[Extracted data entries]
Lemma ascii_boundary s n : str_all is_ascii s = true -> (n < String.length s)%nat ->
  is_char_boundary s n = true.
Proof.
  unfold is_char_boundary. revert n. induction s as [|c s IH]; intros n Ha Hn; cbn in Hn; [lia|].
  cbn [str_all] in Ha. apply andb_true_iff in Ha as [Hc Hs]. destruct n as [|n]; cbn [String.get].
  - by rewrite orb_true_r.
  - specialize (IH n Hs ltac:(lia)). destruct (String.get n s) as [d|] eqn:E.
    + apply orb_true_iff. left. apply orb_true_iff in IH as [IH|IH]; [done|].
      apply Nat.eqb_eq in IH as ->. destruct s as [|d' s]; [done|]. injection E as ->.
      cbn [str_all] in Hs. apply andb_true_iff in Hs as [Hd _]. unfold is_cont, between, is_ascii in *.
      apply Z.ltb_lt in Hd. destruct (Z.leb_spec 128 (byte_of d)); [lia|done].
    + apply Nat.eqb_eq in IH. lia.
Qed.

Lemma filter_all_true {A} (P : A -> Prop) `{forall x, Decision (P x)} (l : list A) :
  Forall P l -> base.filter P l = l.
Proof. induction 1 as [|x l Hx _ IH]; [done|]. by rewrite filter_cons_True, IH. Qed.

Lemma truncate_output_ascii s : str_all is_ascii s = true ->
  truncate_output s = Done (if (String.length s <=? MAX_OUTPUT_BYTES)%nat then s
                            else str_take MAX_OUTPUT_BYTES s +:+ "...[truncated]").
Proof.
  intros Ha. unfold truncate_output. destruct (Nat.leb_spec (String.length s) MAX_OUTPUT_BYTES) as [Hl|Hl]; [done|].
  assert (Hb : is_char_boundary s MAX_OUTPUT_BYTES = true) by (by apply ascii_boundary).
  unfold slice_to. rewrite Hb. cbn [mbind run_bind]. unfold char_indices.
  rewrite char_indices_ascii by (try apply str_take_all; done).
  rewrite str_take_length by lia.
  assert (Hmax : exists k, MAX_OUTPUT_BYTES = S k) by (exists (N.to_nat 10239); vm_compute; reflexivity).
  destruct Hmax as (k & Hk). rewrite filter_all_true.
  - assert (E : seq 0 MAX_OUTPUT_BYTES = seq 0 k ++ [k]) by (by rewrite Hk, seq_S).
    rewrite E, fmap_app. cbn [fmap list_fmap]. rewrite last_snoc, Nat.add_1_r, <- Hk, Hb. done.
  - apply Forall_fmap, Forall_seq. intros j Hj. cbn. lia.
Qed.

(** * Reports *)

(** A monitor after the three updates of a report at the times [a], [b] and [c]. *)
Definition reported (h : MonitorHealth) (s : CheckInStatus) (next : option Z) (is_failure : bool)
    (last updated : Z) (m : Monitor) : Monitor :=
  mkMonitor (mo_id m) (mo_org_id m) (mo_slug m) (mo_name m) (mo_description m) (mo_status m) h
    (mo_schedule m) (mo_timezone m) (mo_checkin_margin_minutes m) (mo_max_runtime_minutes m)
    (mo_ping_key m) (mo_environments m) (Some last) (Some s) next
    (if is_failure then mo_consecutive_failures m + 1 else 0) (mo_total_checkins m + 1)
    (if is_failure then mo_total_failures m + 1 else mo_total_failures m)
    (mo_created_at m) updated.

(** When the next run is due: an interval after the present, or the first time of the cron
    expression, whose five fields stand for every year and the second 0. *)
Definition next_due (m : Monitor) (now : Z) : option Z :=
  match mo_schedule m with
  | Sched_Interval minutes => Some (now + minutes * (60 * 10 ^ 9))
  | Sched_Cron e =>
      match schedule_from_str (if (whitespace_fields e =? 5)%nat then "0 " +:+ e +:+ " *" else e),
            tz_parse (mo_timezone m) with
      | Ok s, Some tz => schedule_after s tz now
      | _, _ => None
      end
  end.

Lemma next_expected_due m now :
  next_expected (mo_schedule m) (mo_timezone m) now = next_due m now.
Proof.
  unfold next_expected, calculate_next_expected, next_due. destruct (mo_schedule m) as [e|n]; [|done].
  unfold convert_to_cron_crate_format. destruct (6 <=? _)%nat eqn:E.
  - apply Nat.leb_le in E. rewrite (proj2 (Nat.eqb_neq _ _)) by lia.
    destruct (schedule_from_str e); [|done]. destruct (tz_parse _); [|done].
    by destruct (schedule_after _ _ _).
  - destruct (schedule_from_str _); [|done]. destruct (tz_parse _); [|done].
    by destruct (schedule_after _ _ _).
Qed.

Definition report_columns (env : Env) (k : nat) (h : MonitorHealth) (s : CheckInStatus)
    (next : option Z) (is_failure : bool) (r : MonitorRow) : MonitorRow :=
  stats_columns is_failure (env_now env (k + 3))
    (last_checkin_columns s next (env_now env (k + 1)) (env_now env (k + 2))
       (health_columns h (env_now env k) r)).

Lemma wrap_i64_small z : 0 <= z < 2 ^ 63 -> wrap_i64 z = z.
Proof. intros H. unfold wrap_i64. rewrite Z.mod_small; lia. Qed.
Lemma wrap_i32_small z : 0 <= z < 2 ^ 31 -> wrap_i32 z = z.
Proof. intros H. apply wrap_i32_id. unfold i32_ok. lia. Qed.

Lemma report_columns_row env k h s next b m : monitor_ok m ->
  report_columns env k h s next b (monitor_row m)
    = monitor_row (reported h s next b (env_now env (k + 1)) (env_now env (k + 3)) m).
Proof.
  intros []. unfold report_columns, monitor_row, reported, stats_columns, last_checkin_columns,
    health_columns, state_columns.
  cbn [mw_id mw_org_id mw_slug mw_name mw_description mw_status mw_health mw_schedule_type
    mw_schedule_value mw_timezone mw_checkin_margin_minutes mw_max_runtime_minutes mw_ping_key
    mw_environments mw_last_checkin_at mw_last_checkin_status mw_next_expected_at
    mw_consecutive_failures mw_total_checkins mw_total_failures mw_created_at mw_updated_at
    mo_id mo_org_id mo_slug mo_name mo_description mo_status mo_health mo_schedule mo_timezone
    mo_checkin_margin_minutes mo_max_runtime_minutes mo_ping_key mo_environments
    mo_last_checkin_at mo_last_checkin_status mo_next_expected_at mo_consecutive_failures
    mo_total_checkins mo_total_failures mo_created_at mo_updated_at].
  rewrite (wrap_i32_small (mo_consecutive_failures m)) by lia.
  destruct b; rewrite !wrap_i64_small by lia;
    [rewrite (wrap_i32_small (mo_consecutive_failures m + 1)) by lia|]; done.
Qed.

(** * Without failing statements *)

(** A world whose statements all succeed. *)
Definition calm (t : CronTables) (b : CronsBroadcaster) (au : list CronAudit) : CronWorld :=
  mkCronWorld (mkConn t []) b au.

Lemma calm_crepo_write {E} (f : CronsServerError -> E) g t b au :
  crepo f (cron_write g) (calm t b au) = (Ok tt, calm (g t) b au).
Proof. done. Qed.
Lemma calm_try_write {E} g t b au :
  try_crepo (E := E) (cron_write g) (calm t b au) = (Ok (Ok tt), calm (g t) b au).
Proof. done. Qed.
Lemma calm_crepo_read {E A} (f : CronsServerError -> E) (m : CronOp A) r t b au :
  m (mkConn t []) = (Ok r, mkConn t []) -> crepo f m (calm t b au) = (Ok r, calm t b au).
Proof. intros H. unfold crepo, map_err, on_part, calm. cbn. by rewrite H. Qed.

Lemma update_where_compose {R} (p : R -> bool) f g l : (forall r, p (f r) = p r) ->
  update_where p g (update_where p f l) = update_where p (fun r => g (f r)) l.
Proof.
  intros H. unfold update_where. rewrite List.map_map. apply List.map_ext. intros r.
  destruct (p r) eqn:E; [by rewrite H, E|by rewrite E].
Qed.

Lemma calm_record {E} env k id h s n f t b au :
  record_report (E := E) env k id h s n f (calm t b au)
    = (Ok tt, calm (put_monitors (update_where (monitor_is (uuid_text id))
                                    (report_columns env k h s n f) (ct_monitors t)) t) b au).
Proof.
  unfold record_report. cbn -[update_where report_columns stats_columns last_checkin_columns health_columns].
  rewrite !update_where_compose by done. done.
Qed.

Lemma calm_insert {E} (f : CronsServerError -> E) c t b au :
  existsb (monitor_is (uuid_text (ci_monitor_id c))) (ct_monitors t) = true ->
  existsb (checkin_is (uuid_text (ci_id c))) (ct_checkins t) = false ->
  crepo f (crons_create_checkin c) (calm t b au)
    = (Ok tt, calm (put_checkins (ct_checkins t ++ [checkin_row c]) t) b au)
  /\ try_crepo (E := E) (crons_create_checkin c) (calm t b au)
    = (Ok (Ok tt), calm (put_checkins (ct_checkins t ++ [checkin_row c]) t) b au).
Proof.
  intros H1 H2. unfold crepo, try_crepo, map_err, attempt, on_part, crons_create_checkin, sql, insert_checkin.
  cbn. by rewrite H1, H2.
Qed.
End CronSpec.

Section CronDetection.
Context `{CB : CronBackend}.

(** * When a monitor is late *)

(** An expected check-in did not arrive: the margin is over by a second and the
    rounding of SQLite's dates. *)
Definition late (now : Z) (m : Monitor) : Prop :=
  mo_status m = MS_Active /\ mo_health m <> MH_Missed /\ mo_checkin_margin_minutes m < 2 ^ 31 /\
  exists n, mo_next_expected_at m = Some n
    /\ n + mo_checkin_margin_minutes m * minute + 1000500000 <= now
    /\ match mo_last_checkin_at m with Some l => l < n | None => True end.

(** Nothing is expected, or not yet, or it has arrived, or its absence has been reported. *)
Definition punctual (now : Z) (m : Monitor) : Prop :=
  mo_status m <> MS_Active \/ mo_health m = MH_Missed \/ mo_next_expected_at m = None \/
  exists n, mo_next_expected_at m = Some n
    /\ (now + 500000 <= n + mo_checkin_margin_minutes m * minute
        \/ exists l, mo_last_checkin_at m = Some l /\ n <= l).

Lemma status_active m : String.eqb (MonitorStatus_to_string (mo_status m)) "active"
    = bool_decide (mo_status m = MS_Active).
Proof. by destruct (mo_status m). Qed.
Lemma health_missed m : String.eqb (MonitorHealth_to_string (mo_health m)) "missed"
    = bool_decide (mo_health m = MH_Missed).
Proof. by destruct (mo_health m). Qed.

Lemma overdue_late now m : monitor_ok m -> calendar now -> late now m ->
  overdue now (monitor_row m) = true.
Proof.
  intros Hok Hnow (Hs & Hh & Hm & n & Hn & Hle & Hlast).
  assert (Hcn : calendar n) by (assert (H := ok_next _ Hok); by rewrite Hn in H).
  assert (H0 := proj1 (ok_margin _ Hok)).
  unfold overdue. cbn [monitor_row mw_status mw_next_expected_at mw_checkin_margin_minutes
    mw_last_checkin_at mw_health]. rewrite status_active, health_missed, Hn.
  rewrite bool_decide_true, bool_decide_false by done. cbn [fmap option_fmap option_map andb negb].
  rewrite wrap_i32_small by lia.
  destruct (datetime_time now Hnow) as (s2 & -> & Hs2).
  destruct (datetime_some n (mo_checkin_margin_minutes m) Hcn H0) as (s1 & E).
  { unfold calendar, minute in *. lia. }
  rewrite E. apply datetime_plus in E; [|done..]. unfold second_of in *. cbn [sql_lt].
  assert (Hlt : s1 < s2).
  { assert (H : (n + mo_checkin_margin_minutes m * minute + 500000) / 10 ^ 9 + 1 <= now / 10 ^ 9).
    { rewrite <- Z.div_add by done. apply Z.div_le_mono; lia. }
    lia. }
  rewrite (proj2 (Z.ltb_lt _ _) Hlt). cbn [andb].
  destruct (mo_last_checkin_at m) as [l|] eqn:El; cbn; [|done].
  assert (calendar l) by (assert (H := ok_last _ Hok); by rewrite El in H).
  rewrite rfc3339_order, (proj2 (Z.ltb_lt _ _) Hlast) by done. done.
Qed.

Work instructions: Between the first line of the entries above and the line with "rewrite str_take_length by lia.", both included, copy every line exactly and nothing outside that range.

Written solution:
Lemma ascii_boundary s n : str_all is_ascii s = true -> (n < String.length s)%nat ->
  is_char_boundary s n = true.
Proof.
  unfold is_char_boundary. revert n. induction s as [|c s IH]; intros n Ha Hn; cbn in Hn; [lia|].
  cbn [str_all] in Ha. apply andb_true_iff in Ha as [Hc Hs]. destruct n as [|n]; cbn [String.get].
  - by rewrite orb_true_r.
  - specialize (IH n Hs ltac:(lia)). destruct (String.get n s) as [d|] eqn:E.
    + apply orb_true_iff. left. apply orb_true_iff in IH as [IH|IH]; [done|].
      apply Nat.eqb_eq in IH as ->. destruct s as [|d' s]; [done|]. injection E as ->.
      cbn [str_all] in Hs. apply andb_true_iff in Hs as [Hd _]. unfold is_cont, between, is_ascii in *.
      apply Z.ltb_lt in Hd. destruct (Z.leb_spec 128 (byte_of d)); [lia|done].
    + apply Nat.eqb_eq in IH. lia.
Qed.

Lemma filter_all_true {A} (P : A -> Prop) `{forall x, Decision (P x)} (l : list A) :
  Forall P l -> base.filter P l = l.
Proof. induction 1 as [|x l Hx _ IH]; [done|]. by rewrite filter_cons_True, IH. Qed.

Lemma truncate_output_ascii s : str_all is_ascii s = true ->
  truncate_output s = Done (if (String.length s <=? MAX_OUTPUT_BYTES)%nat then s
                            else str_take MAX_OUTPUT_BYTES s +:+ "...[truncated]").
Proof.
  intros Ha. unfold truncate_output. destruct (Nat.leb_spec (String.length s) MAX_OUTPUT_BYTES) as [Hl|Hl]; [done|].
  assert (Hb : is_char_boundary s MAX_OUTPUT_BYTES = true) by (by apply ascii_boundary).
  unfold slice_to. rewrite Hb. cbn [mbind run_bind]. unfold char_indices.
  rewrite char_indices_ascii by (try apply str_take_all; done).
  rewrite str_take_length by lia.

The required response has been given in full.